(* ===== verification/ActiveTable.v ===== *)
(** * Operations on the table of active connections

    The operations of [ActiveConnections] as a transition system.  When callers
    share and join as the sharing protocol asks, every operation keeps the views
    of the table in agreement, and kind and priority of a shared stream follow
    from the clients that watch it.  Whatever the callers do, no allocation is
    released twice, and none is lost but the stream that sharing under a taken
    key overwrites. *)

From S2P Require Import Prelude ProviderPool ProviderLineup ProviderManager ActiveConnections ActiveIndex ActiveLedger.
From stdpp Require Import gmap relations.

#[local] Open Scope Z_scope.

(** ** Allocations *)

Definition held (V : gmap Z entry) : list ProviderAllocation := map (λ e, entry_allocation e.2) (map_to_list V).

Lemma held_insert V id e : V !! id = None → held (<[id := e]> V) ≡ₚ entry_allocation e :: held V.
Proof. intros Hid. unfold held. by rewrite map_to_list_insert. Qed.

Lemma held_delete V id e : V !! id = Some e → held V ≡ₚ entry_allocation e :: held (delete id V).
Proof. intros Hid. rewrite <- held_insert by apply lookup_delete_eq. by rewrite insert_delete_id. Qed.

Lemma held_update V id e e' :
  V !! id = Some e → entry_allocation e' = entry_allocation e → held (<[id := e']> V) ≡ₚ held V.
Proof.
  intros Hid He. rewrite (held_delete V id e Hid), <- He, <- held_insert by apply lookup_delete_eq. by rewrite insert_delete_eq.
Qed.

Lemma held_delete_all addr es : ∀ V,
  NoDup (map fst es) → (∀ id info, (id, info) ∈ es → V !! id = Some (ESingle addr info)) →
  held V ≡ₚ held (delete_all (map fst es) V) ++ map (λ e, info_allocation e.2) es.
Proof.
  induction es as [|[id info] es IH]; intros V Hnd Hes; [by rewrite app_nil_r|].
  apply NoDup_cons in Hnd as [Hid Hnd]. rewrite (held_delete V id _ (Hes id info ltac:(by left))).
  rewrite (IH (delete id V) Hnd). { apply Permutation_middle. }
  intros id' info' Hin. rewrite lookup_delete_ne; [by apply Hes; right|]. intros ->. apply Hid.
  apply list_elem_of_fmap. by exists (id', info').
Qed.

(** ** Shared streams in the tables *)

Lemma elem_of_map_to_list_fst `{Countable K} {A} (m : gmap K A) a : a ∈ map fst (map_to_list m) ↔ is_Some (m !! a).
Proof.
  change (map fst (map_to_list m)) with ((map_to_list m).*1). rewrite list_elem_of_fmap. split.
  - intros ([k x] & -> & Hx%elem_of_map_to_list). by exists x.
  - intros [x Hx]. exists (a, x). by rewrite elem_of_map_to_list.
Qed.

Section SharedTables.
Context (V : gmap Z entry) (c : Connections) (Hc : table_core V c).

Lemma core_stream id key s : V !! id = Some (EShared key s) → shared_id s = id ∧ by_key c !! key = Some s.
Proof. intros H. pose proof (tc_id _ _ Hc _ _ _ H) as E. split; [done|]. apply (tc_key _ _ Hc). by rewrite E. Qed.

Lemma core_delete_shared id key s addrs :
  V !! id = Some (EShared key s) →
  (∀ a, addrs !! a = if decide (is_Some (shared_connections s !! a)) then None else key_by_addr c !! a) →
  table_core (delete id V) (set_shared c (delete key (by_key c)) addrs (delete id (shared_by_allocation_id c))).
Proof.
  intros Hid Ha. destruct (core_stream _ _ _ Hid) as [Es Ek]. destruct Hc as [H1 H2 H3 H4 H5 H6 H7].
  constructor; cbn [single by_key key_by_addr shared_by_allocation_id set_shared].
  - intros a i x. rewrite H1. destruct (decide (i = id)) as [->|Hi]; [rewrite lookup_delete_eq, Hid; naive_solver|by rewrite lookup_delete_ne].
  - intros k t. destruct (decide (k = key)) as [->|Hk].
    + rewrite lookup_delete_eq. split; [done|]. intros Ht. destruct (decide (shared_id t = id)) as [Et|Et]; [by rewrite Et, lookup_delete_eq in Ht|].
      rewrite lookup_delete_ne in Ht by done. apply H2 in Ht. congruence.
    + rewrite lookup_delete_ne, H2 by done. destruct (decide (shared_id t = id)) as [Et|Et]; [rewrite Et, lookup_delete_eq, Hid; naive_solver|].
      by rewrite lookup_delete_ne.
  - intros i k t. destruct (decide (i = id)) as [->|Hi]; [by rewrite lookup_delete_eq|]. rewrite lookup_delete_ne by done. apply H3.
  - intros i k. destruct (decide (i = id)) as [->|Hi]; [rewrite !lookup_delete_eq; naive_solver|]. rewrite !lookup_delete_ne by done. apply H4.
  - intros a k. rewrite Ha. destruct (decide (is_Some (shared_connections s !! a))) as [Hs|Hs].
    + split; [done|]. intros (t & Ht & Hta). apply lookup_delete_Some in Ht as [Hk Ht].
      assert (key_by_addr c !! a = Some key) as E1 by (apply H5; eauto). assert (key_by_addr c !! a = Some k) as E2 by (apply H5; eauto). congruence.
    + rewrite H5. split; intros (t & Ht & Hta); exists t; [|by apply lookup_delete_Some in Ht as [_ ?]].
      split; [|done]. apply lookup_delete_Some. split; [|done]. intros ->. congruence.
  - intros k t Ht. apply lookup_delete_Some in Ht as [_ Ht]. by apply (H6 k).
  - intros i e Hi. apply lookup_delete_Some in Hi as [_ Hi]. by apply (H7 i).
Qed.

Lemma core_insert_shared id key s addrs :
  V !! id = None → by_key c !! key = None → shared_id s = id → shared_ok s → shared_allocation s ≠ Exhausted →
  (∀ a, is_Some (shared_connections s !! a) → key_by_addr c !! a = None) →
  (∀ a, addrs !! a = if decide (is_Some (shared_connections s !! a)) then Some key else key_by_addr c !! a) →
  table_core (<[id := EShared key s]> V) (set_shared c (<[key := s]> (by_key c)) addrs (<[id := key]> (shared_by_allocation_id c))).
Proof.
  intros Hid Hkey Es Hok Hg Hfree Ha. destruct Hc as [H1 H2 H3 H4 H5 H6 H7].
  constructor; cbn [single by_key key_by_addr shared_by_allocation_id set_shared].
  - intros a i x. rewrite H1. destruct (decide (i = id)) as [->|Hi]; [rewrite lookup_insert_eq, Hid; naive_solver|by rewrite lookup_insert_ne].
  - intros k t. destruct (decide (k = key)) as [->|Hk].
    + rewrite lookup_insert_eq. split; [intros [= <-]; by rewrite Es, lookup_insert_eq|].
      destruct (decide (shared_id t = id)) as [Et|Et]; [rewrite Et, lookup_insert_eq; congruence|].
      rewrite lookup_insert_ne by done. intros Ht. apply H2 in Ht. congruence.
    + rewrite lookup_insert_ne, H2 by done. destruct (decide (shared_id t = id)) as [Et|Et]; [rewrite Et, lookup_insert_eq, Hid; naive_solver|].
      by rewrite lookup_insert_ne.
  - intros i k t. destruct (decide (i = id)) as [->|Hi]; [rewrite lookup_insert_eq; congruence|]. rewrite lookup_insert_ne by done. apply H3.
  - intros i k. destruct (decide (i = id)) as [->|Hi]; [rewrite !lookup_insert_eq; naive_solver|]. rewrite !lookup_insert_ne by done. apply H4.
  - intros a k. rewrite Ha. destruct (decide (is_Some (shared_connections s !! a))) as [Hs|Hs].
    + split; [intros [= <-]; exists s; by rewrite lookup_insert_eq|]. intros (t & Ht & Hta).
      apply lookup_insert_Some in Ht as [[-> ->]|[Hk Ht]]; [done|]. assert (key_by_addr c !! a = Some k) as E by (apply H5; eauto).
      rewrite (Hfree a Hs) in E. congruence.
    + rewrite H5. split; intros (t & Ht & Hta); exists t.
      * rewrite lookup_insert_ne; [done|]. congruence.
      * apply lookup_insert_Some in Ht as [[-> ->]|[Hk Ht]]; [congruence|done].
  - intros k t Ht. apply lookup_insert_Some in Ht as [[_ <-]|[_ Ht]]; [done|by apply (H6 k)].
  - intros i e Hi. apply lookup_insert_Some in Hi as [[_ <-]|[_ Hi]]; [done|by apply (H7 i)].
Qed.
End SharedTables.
--
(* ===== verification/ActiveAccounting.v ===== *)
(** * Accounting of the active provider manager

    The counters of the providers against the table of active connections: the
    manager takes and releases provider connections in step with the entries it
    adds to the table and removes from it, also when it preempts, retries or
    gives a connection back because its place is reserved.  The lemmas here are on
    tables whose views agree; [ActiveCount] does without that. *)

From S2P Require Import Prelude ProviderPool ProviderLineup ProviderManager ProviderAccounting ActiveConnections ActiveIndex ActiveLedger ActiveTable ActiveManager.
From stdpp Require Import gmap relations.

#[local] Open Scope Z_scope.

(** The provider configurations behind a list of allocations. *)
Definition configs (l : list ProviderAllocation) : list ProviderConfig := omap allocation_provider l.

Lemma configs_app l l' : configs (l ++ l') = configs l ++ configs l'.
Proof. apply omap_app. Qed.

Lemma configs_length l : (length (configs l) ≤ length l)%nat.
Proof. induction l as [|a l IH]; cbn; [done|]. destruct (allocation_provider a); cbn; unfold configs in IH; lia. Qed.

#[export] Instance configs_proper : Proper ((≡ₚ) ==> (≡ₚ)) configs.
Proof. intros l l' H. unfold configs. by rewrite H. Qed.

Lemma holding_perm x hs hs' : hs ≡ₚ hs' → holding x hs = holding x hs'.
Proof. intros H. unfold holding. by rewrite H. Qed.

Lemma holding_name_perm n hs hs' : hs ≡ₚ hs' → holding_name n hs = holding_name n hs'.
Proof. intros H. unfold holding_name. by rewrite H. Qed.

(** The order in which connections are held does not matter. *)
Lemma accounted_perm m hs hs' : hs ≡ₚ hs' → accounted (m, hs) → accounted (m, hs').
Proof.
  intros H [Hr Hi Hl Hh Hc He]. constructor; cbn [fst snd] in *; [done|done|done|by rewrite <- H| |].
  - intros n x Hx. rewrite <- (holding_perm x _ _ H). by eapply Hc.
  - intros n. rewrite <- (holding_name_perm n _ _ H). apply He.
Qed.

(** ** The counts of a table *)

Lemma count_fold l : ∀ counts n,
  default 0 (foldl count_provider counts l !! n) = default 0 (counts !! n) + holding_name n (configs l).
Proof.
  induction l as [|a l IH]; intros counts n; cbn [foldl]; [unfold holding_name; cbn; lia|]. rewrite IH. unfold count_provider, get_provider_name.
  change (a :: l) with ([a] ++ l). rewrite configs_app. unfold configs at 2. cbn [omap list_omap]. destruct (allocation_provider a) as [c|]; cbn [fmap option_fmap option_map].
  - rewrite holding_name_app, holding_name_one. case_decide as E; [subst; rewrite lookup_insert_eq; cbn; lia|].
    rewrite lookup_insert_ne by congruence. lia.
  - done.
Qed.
--
ABOUT THIS EXERCISE » Calculate the number of lines above that include the word "eauto", giving that number by itself.

RESULT OF THE TASK » 2